My father used to say, “Son, there are only two things that are certain in this life: Death and taxes.” It took me several years from the first time I heard that saying to actually believe my father. When, at age 15, I studiously examined my very first pay stub I believed him about the taxes. When, at age 35, I looked at my cousin, Mike, laying in a casket in a funeral home, I knew that my dad was right about the death part, too.
Mike wasn’t the first family member that I knew to die. My father’s father, Smitty died when I was 25, but we weren’t very close and his funeral really didn’t bother me at all. I told my uncle that the funeral home was “as cold as a morgue.” He wasn’t amused. I paid my sister $5 to touch his face, and offered her $25 to kiss him (she declined.)
Mike, on the other hand, was the closest thing to a brother that I ever had. Together we were the only boys out of the 14 grandchildren on my mom’s side, and we lived, for a good part of my childhood, only a mile away from each other, and we used to get into all sorts of trouble on my grandfather’s farm. Here is a photo of the two of us with our uncle and grandfather (both named Reed):
Also pictured is Buddy, the possum of international fame.
When Mike died, we were all traumatized, especially his wife and three young children. The funeral was different from what I had expected. First, there were hundreds of Mike’s friends there, and although he had a traditional casket, his friends had covered it with motorsports stickers such as Champion, Vance and Hines, Kawasaki, etcetera.

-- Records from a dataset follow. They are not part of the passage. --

(* ===== verification/TestsConfig.v ===== *)
(** * The tests of src/config.rs

    The document parser is a parameter; what the second test needs of it is that it
    reads the document of the test. *)

From S2P Require Import Prelude RustStd Config Tests.

Section config.
Context `{FS : Files}.

Definition test_default_config : bool := passes (
  let config := TomlConfig_default in
  assert_eq (listen (server config)) «"127.0.0.1:11211"»;;
  assert_eq (storage_max_memory (storage config)) (64 * 1024 * 1024);;
  assert_eq (storage_default_ttl (storage config)) 0) tt.

(** The document of the test; line breaks and quotes are written as bytes. *)
Definition quoted (s : bytes) : bytes := [Byte.x22] ++ s ++ [Byte.x22].
Definition indented (s : bytes) : bytes := repeat Byte.x20 12 ++ s ++ [LF].
Definition toml_str : bytes :=
  [LF] ++ indented «"[server]"» ++ indented («"listen = "» ++ quoted «"0.0.0.0:11211"») ++
  indented «"workers = 4"» ++ [LF] ++ indented «"[storage]"» ++ indented «"max_memory = 134217728"» ++
  indented «"default_ttl = 3600"» ++ [LF] ++ indented «"[logging]"» ++
  indented («"level = "» ++ quoted «"debug"») ++ repeat Byte.x20 8.

(** [toml::from_str] is the document parser and the derived [Deserialize]. *)
Definition test_toml_parsing : bool := passes (
  d ← unwrap_ok (toml_document toml_str);
  let config := deserialize d in
  assert_eq (listen (server config)) «"0.0.0.0:11211"»;;
  assert_eq (server_workers (server config)) (Some 4);;
  assert_eq (storage_max_memory (storage config)) 134217728;;
  assert_eq (storage_default_ttl (storage config)) 3600;;
  assert_eq (level (logging config)) «"debug"») tt.

Lemma test_default_config_passes : test_default_config = true.
Proof. reflexivity. Qed.

(** The entries of the document. *)
Definition toml_entries : TomlDoc :=
  mkDoc (Some (mkServerDoc (Some «"0.0.0.0:11211"») (Some 4) None))
    (Some (mkStorageDoc (Some 134217728) (Some 3600) None None)) (Some (Some «"debug"»)).

Lemma test_toml_parsing_passes : toml_document toml_str = inr toml_entries -> test_toml_parsing = true.
Proof. intros H. unfold test_toml_parsing, passes. by rewrite H. Qed.

End config.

Mike was a tow truck driver, and along the two-hour trip from the church in Douglasville where the funeral services were held to the cemetery in Marietta there were tow trucks blocking traffic at every intersection. I feel bad for you if you needed a tow that day in Atlanta, because every wrecker in a 50 mile radius was there blocking traffic.

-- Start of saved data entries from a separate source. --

(* ===== verification/TestsMemcached.v ===== *)
(** * The tests of src/protocols/memcached/parser.rs *)

From S2P Require Import Prelude RustStd Memcached Tests.

Section tests.
Context `{BP : BuildProfile, UC : UnicodeCase}.

(** A command line, as the tests write it. *)
Definition cmd (s : bytes) : bytes := s ++ crlf.

Definition test_parse_get : bool := passes (
  r ← lift (parse (cmd «"get key1 key2 key3"»));
  match r with
  | Complete (CmdGet keys) bytes =>
      assert_eq keys [«"key1"»; «"key2"»; «"key3"»];;
      assert_eq bytes 20
  | _ => panic
  end) tt.

Definition test_parse_gets : bool := passes (
  r ← lift (parse (cmd «"gets key1"»));
  match r with
  | Complete (CmdGets keys) _ => assert_eq keys [«"key1"»]
  | _ => panic
  end) tt.

Definition test_parse_set : bool := passes (
  r ← lift (parse (cmd «"set mykey 0 3600 5"»));
  match r with
  | NeedData command_bytes data_bytes =>
      assert_eq command_bytes 20;;
      assert_eq data_bytes 5
  | _ => panic
  end) tt.

Definition test_parse_set_with_data : bool := passes (
  r ← lift (parse_with_data (cmd «"set mykey 0 3600 5"» ++ cmd «"hello"»));
  match r with
  | Complete (CmdSet key flags exptime bytes noreply) total =>
      assert_eq key «"mykey"»;;
      assert_eq flags 0;;
      assert_eq exptime 3600;;
      assert_eq bytes 5;;
      assert (negb noreply);;
      assert_eq total 27
  | _ => panic
  end) tt.

Definition test_parse_set_noreply : bool := passes (
  r ← lift (parse_with_data (cmd «"set mykey 0 3600 5 noreply"» ++ cmd «"hello"»));
  match r with
  | Complete (CmdSet _ _ _ _ noreply) _ => assert noreply
  | _ => panic
  end) tt.

Definition test_parse_cas : bool := passes (
  r ← lift (parse_with_data (cmd «"cas mykey 0 3600 5 12345"» ++ cmd «"hello"»));
  match r with
  | Complete (CmdCas key _ _ _ cas_unique _) _ =>
      assert_eq key «"mykey"»;;
      assert_eq cas_unique 12345
  | _ => panic
  end) tt.

Definition test_parse_delete : bool := passes (
  r ← lift (parse (cmd «"delete mykey"»));
  match r with
  | Complete (CmdDelete key noreply) _ =>
      assert_eq key «"mykey"»;;
      assert (negb noreply)
  | _ => panic
  end) tt.

Definition test_parse_delete_noreply : bool := passes (
  r ← lift (parse (cmd «"delete mykey noreply"»));
  match r with
  | Complete (CmdDelete key noreply) _ =>
      assert_eq key «"mykey"»;;
      assert noreply
  | _ => panic
  end) tt.

Definition test_parse_flush_all : bool := passes (
  r ← lift (parse (cmd «"flush_all"»));
  match r with
  | Complete (CmdFlushAll delay noreply) _ =>
      assert_eq delay 0;;
      assert (negb noreply)
  | _ => panic
  end) tt.

Definition test_parse_flush_all_with_delay : bool := passes (
  r ← lift (parse (cmd «"flush_all 30"»));
  match r with
  | Complete (CmdFlushAll delay _) _ => assert_eq delay 30
  | _ => panic
  end) tt.

Definition test_parse_stats : bool := passes (
  r ← lift (parse (cmd «"stats"»));
  match r with Complete CmdStats _ => mret tt | _ => panic end) tt.

Definition test_parse_version : bool := passes (
  r ← lift (parse (cmd «"version"»));
  match r with Complete CmdVersion _ => mret tt | _ => panic end) tt.

Definition test_parse_quit : bool := passes (
  r ← lift (parse (cmd «"quit"»));
  match r with Complete CmdQuit _ => mret tt | _ => panic end) tt.

Definition test_parse_incomplete : bool := passes (
  r ← lift (parse «"get key"»);
  match r with Error Incomplete => mret tt | _ => panic end) tt.

Definition test_parse_unknown_command : bool := passes (
  r ← lift (parse (cmd «"unknown command"»));
  match r with
  | Error (UnknownCommand c) => assert_eq c «"unknown"»
  | _ => panic
  end) tt.

Definition test_response_value : bool := passes (
  assert_eq (Response.value «"key1"» 0 «"hello"» None) (cmd «"VALUE key1 0 5"» ++ cmd «"hello"»)) tt.

Definition test_response_value_with_cas : bool := passes (
  assert_eq (Response.value «"key1"» 0 «"hello"» (Some 12345))
    (cmd «"VALUE key1 0 5 12345"» ++ cmd «"hello"»)) tt.

Definition test_key_too_long : bool := passes (
  let long_key := concat (repeat «"k"» (Z.to_nat (MAX_KEY_LENGTH + 1))) in
  r ← lift (parse (cmd («"get "» ++ long_key)));
  match r with Error (KeyTooLong _) => mret tt | _ => panic end) tt.

Definition test_parse_incr : bool := passes (
  r ← lift (parse (cmd «"incr counter 5"»));
  match r with
  | Complete (CmdIncr key value noreply) _ =>
      assert_eq key «"counter"»;;
      assert_eq value 5;;
      assert (negb noreply)
  | _ => panic
  end) tt.

Definition test_parse_decr : bool := passes (
  r ← lift (parse (cmd «"decr counter 3 noreply"»));
  match r with
  | Complete (CmdDecr key value noreply) _ =>
      assert_eq key «"counter"»;;
      assert_eq value 3;;
      assert noreply
  | _ => panic
  end) tt.

(** ** Results *)

Definition memcached_tests : list bool :=
  [test_parse_get; test_parse_gets; test_parse_set; test_parse_set_with_data; test_parse_set_noreply;
   test_parse_cas; test_parse_delete; test_parse_delete_noreply; test_parse_flush_all;
   test_parse_flush_all_with_delay; test_parse_stats; test_parse_version; test_parse_quit;
   test_parse_incomplete; test_parse_unknown_command; test_response_value; test_response_value_with_cas;
   test_key_too_long; test_parse_incr; test_parse_decr].

Lemma memcached_tests_pass : forallb id memcached_tests = true.
Proof. by_vm. Qed.

End tests.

Mike’s wife got the needed permits to drive his casket on the back of his flat-bed wrecker. It was held down with bungee cords. Along the way, a car not involved with the funeral got tired of the hundred-plus procession of mourners, and tried to pass us on the shoulder. Some of Mike’s friends started throwing bottles and trash at the car as it passed, and the police, who witnessed the spectacle, and who doubtlessly knew Mike, pulled the interloper over and gave him a ticket. I later told my wife that it was certainly what Mike would have wanted: a fight at his funeral.
Later, at the grave site, my uncle Reed (pictured above with the ball cap on, holding Buddy) flew a ceremonial kite, which he said symbolized Mike’s spirit ascending to the Heavens. I was asked to dedicate the grave.

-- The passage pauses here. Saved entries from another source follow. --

(* ===== verification/TestsPing.v ===== *)
(** * The tests of src/protocols/ping/parser.rs *)

From S2P Require Import Prelude RustStd Ping Tests.

Definition test_parse_ping : bool := passes (
  r ← lift (parse («"PING"» ++ crlf));
  match r with Complete Ping 6 => mret tt | _ => panic end;;
  r ← lift (parse («"ping"» ++ crlf));
  match r with Complete Ping 6 => mret tt | _ => panic end) tt.

Definition test_parse_ping_msg : bool := passes (
  r ← lift (parse («"PING hello"» ++ crlf));
  match r with Complete (PingMsg msg) 12 => assert_eq msg «"hello"» | _ => panic end) tt.

Definition test_parse_quit : bool := passes (
  r ← lift (parse («"QUIT"» ++ crlf));
  match r with Complete Quit 6 => mret tt | _ => panic end) tt.

Definition test_incomplete : bool := passes (
  r ← lift (parse «"PING"»);
  match r with Incomplete => mret tt | _ => panic end) tt.

Definition test_unknown_command : bool := passes (
  r ← lift (parse («"FOO"» ++ crlf));
  match r with Error => mret tt | _ => panic end) tt.

Definition ping_tests : list bool :=
  [test_parse_ping; test_parse_ping_msg; test_parse_quit; test_incomplete; test_unknown_command].

Lemma ping_tests_pass : forallb id ping_tests = true.
Proof. by_vm. Qed.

I share this with you to illustrate the ways that we cope with losing a loved one here in America. The ways are varied and diverse.
Over a year after Mike’s death, I was surprised when I got a Facebook friend invitation from him. At first I thought they had Facebook access on the Other Side, but later realized it was a way for his family to set up a sort of memorial to him.
You may have seen crosses by the side of the road, such as these:
I haven’t been able to figure out exactly why people do this. There is an entire website dedicated to mocking those who do. In my opinion, they are distracting, and in some cases have even caused accidents.
Lately I have seen a number of “night lights” placed on graves when passing cemeteries at night. Check this out:
I don’t understand this one at all. I doubt the dead are afraid of the dark.
The battery powered crosses are nice, too.
At least we don’t bring our dead to sporting events, as happened recently in Colombia.